◆ PROBLEM ◆
Please show all lines of the records that include "Hcur".

[Opening RECORDS FOR THIS EXERCISE section]

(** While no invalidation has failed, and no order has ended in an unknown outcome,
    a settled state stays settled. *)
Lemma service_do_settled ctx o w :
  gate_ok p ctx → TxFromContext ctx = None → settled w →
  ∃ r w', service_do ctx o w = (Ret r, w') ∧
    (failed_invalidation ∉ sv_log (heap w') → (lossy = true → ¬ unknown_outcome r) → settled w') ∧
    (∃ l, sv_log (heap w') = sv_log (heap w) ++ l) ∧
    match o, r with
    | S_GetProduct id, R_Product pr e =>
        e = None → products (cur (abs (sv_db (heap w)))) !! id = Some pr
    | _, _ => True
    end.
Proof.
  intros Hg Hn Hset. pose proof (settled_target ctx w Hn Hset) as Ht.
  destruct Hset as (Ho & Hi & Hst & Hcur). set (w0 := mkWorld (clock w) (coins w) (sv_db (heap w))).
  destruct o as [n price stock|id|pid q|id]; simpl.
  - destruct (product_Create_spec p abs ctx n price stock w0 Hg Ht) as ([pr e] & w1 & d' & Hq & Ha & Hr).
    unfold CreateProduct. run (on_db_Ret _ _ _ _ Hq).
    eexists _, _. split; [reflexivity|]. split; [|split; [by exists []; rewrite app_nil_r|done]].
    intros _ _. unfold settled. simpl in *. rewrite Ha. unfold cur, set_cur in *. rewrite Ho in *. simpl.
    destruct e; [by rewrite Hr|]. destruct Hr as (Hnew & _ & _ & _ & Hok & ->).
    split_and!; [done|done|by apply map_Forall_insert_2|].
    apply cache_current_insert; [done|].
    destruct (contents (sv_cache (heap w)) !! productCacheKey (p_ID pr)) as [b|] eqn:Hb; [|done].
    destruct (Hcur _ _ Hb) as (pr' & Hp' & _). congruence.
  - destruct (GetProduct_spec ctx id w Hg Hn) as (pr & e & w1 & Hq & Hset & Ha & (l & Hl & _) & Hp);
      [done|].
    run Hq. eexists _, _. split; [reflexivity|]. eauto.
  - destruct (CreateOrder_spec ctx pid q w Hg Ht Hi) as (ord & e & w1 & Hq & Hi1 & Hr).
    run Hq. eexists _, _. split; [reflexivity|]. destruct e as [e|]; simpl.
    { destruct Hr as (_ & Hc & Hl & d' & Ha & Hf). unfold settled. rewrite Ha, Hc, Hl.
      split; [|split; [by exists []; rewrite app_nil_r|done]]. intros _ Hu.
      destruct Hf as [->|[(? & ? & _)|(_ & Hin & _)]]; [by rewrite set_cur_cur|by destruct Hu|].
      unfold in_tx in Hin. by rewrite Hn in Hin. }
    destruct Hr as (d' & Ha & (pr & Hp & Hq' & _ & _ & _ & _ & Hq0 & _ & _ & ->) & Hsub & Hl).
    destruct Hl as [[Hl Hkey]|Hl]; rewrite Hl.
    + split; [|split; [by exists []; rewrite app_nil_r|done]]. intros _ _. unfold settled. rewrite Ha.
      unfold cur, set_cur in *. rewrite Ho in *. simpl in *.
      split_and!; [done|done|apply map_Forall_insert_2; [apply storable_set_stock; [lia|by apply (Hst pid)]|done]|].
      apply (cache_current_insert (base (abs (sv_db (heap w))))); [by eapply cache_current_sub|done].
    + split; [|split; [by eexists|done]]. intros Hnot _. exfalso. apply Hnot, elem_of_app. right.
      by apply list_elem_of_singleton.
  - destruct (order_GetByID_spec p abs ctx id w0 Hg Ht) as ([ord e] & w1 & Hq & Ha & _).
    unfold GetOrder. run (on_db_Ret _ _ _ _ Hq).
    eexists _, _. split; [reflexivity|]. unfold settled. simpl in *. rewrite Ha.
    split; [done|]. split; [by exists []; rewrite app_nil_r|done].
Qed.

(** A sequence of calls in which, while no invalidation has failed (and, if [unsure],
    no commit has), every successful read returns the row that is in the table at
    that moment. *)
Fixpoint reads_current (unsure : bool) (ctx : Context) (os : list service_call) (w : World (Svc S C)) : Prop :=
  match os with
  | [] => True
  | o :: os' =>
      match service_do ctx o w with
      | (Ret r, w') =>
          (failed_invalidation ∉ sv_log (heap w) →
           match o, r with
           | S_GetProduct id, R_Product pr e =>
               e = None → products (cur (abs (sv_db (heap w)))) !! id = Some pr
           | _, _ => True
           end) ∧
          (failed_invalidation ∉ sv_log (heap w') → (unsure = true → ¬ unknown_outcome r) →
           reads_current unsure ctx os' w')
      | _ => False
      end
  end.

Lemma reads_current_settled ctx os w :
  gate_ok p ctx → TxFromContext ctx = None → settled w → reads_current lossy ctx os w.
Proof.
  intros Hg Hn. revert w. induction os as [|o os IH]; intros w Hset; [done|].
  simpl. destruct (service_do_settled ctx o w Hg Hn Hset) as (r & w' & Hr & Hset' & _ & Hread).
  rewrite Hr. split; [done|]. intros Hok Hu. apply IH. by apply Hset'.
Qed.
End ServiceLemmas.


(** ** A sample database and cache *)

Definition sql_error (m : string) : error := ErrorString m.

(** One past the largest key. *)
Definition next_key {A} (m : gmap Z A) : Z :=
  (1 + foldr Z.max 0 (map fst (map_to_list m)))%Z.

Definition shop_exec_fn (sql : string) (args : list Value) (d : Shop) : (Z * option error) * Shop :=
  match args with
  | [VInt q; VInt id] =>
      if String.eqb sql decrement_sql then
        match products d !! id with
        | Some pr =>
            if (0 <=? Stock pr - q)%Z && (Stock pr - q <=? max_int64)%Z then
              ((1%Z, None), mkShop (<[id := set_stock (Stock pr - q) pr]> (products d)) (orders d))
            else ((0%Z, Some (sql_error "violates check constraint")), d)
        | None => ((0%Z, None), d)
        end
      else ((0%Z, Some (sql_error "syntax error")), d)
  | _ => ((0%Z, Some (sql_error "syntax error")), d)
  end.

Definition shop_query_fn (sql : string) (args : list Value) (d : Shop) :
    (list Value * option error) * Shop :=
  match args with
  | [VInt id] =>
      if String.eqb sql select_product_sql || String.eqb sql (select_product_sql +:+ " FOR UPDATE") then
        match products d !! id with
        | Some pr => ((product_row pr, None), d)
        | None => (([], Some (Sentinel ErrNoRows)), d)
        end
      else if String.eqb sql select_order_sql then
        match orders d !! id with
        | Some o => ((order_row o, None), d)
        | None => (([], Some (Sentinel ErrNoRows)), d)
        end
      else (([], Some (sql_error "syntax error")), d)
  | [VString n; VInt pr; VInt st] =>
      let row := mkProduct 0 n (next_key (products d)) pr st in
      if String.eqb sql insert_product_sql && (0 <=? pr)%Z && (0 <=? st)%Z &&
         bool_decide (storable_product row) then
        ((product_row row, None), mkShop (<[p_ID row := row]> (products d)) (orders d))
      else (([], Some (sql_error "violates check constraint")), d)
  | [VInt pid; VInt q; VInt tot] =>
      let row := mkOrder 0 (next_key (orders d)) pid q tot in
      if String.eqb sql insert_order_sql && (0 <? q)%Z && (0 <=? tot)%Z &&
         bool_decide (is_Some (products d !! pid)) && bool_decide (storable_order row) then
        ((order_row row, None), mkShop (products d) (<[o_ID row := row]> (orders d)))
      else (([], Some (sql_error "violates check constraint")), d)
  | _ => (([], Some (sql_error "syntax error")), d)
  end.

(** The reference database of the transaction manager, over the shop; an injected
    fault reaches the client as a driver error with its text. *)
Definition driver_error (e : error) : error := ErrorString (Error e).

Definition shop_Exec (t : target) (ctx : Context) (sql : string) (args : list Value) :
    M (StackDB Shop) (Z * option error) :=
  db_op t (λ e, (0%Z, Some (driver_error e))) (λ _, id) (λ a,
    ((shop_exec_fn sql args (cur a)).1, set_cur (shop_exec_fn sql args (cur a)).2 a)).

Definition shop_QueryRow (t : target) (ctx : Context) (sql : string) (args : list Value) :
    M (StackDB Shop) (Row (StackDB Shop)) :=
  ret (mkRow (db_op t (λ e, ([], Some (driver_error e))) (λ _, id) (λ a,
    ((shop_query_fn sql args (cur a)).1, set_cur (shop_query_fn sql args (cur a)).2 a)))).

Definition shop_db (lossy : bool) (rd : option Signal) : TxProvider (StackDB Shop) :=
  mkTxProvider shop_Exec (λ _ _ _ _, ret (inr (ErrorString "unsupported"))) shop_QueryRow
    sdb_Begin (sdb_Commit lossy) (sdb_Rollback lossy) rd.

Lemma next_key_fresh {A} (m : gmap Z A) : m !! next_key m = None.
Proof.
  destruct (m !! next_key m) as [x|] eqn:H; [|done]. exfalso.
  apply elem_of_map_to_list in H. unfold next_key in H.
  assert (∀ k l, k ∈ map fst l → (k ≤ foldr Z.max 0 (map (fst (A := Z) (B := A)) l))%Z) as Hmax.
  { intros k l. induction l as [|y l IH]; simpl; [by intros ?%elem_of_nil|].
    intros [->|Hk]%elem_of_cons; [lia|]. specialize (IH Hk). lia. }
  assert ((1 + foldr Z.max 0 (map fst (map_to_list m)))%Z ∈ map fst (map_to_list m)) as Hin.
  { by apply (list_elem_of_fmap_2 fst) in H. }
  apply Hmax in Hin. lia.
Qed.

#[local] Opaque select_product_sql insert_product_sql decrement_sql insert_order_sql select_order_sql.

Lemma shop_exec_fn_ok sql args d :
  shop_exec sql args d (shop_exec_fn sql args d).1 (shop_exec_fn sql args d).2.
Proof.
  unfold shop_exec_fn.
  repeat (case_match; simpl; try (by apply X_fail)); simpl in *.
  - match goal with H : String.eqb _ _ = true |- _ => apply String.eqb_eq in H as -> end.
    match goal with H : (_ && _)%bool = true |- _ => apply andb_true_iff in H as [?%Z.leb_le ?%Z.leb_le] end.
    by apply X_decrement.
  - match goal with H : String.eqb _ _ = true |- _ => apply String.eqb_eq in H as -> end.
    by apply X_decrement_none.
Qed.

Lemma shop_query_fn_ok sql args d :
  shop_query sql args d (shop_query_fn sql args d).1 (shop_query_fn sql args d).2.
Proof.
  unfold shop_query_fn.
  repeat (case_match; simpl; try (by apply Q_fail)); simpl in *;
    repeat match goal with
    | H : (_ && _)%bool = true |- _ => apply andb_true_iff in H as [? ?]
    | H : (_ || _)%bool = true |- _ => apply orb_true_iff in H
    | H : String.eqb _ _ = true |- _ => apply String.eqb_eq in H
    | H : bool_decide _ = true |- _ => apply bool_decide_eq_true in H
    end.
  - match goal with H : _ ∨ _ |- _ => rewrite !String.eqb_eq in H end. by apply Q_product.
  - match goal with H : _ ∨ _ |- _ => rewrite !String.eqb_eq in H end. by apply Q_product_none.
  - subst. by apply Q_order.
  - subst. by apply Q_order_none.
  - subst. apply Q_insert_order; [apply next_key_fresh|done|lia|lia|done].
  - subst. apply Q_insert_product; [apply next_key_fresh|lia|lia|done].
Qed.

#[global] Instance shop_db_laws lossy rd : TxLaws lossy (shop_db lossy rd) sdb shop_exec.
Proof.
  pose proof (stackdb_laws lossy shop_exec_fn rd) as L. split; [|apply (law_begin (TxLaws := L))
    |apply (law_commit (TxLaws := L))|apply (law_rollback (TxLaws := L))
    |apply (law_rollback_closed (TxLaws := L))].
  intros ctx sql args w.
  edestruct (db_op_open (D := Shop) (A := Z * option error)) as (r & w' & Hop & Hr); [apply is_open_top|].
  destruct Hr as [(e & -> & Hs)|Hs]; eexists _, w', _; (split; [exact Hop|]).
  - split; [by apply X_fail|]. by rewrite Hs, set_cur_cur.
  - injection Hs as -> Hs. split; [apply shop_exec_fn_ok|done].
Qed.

[Closing RECORDS FOR THIS EXERCISE section]

◆ ANSWER TO THE EXERCISE ◆
  destruct Hset as (Ho & Hi & Hst & Hcur). set (w0 := mkWorld (clock w) (coins w) (sv_db (heap w))).
    destruct (Hcur _ _ Hb) as (pr' & Hp' & _). congruence.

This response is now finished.